Le blond hocha la tête, mais le roi des francs semblait plus que buté.
«Et bien pour l'instant vous estes tout les deux des hommes et il est hors de questions que je vous laisse souiller nostre pays avec vostres pratiques... Immorales.»
Le blond commençait à s'énerver aussi. Bien qu'il soit très religieux et que les préceptes de l'église soient très important pour lui. Son éducation romaine et certaines moeurs libertines que son peuple pouvait avoir une fois les portes de leur maisons closes, ne faisait pas de lui un saint. Il n'avait jamais pris amant ou amante, il était resté pur comme le souhaitaient ses anciens rois, mais il n'était plus un enfant, il était marié, légitime devant dieu et on lui refusait de partager son intimité avec son époux. Ses yeux bleus commençaient à se teinter d'orage et sa peau se faisait pâle, presque grise. Une odeur de révolution se fit sentir alors qu'il élevait la voix.

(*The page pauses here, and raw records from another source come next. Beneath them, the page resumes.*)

(** ** What a run calls, and what the hooks leave alone *)

(** X11.  The calls of a process, in order.  A load that throws runs
    nothing.  Without the local-tunnel flag the suites run and the daemon
    is never touched.  With the flag and a daemon that starts, the daemon
    is created and started with the configured key, every suite runs,
    and the daemon is stopped; with a daemon that fails to start, no
    suite runs and the daemon is not stopped. *)
Theorem process_calls `{UrlModule} (env : Env) (w : World) (suites : list string) :
  let tr := trace (process env w suites) in
  let cfg := config (snd (load env)) in
  (forall e : JsError, fst (load env) = Throw e -> tr = []) /\
  (fst (load env) = Normal tt ->
   (truthy (localEnabled (browserStack cfg)) = false -> tr = map SuiteRun suites) /\
   (truthy (localEnabled (browserStack cfg)) = true -> start_error w = None ->
    tr = ([TunnelNew; TunnelStart (key (browserStack cfg)); TunnelStarted None] ++
          map SuiteRun suites ++ [TunnelStop; TunnelStopped (stop_error w)])%list) /\
   (truthy (localEnabled (browserStack cfg)) = true ->
    forall e : JsError,
      start_error w = Some e ->
      tr = [TunnelNew; TunnelStart (key (browserStack cfg)); TunnelStarted (Some e)])).
Proof.
  intros tr cfg. subst tr cfg. rewrite process_trace. split.
  - intros e ->. reflexivity.
  - intros ->. unfold run_trace.
    refine (conj _ (conj _ _)).
    + intros ->. reflexivity.
    + intros -> ->. reflexivity.
    + intros -> e ->. reflexivity.
Qed.

(** X12.  No hook writes the configuration, and the two hooks of a suite
    leave the daemon variable alone; with a driver object that was never
    filled they do nothing at all, whatever the state of the test. *)
Theorem hooks_leave_configuration (w : World) (st : State) (state : JsVal) (driver : DriverCell) :
  config (snd (afterEach_hook w state driver st)) = config st /\
  blockStackLocalInstance (snd (afterEach_hook w state driver st)) =
    blockStackLocalInstance st /\
  config (snd (suite_after w driver st)) = config st /\
  blockStackLocalInstance (snd (suite_after w driver st)) = blockStackLocalInstance st /\
  config (snd (root_before w st)) = config st /\
  config (snd (root_after w st)) = config st /\
  afterEach_hook w state {| has_screenshot := false; has_quit := false |} st =
    (Normal tt, st) /\
  suite_after w {| has_screenshot := false; has_quit := false |} st = (Normal tt, st).
Proof.
  refine (conj _ (conj _ (conj _ (conj _ (conj _ (conj _ (conj _ _))))))).
  - destruct (strict_eq state (JStr "failed") && has_screenshot driver) eqn:Hg.
    + rewrite (afterEach_hook_runs w state driver st Hg). cbn [snd].
      destruct (if existsSync w (errDir w) then _ else _); reflexivity.
    + rewrite (afterEach_hook_skips w state driver st Hg). reflexivity.
  - destruct (strict_eq state (JStr "failed") && has_screenshot driver) eqn:Hg.
    + rewrite (afterEach_hook_runs w state driver st Hg). cbn [snd].
      destruct (if existsSync w (errDir w) then _ else _); reflexivity.
    + rewrite (afterEach_hook_skips w state driver st Hg). reflexivity.
  - rewrite suite_after_run. cbn [snd]. destruct (has_quit driver); reflexivity.
  - rewrite suite_after_run. cbn [snd]. destruct (has_quit driver); reflexivity.
  - rewrite root_before_run.
    destruct (truthy (localEnabled (browserStack (config st)))); reflexivity.
  - rewrite root_after_run.
    destruct (blockStackLocalInstance st) as [[[|]]|]; reflexivity.
  - apply afterEach_hook_skips. simpl. apply andb_false_r.
  - rewrite suite_after_run. reflexivity.
Qed.

(** ** The number in the screenshot name *)

Lemma to_int32_range (z : Z) : (- 2 ^ 31 <= to_int32 z < 2 ^ 31)%Z.
Proof.
  unfold to_int32.
  pose proof (Z.mod_pos_bound z (2 ^ 32) ltac:(lia)) as Hm.
  destruct (Z.geb_spec (z mod 2 ^ 32) (2 ^ 31)); lia.
Qed.

Lemma to_int32_congruent (z : Z) : ((to_int32 z - z) mod 2 ^ 32 = 0)%Z.
Proof.
  unfold to_int32.
  pose proof (Z.div_mod z (2 ^ 32) ltac:(lia)) as Hd.
  destruct (Z.geb_spec (z mod 2 ^ 32) (2 ^ 31)).
  - replace (z mod 2 ^ 32 - 2 ^ 32 - z)%Z with ((- (z / 2 ^ 32) - 1) * 2 ^ 32)%Z by lia.
    apply Z.mod_mul. lia.
  - replace (z mod 2 ^ 32 - z)%Z with ((- (z / 2 ^ 32)) * 2 ^ 32)%Z by lia.
    apply Z.mod_mul. lia.
Qed.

« Ce n'est pas juste mon roy ! Allistor est mon espoux et vous n'avez pas le droit de m'interdire de partager mon lit avec lui !»
Le roi, à son tour, commençait à changer de couleur. Il se teintait d'un joli rouge rageur. Jean Balliol lui reculait, il voulait intervenir, mais avait peur de se retrouver la cible de la crise des deux Français. Allistor sut qu'il devait intervenir sinon ça pouvait très mal tourner. Il claqua des mains faisant raisonner le son dans le couloir vide.
«Stop...it's ok Francis. Je vais rejoindre m'room»
Le blond allait répliquer, ne comprenait pas le choix du rouquin, mais celui-ci le fit taire d'une tendre caresse sur la joue.
«Il faut savoir choisir ses batailles mo ghràdh, rejoins ton lit, it was a long day. We need to sleep.. we talk about tha' later»
Comme hypnotisé par ces paroles, le blond acquiesça, calmé. Ses yeux étaient de nouveau d'un ciel clair et sa peau avait repris une teinte naturelle. Allistor se pencha et l'embrassa tendrement sans honte devant les deux suzerains et chuchota discrètement.
«à plus tard mo ghràdh»
Il laissa Philippe le bel emmener un Francis docile jusqu'à ses quartiers alors que lui-même suivait Jean Balliol jusqu'à ses propres appartements. Le roi d'écosse le regarda de travers tout le long du chemin. Arrivé à la porte, il retint sa nation.
«Ne fais pas de bêtise Alba...»
Si Allistor était connu pour quelque chose, c'était bien pour sa ténacité. Le voir abandonner aussi rapidement ne présageait rien de bon. Le plus agé se dégagea de la poigne du roi et entra dans sa chambre.
« Oidhche mhath, mo rìgh» (bonne nuit, mon roi)
La porte lui claqua au nez. Avec, un soupire excédé, il hésita à faire poster un garde devant la porte, mais cela n'empêcherait pas sa nation têtue de n'en faire qu'à sa tête. Il tourna en rond quelques instant, puis épuisé il s'en alla rejoindre ses propres quartiers priant simplement les dieux que le roux ne gâche pas tout.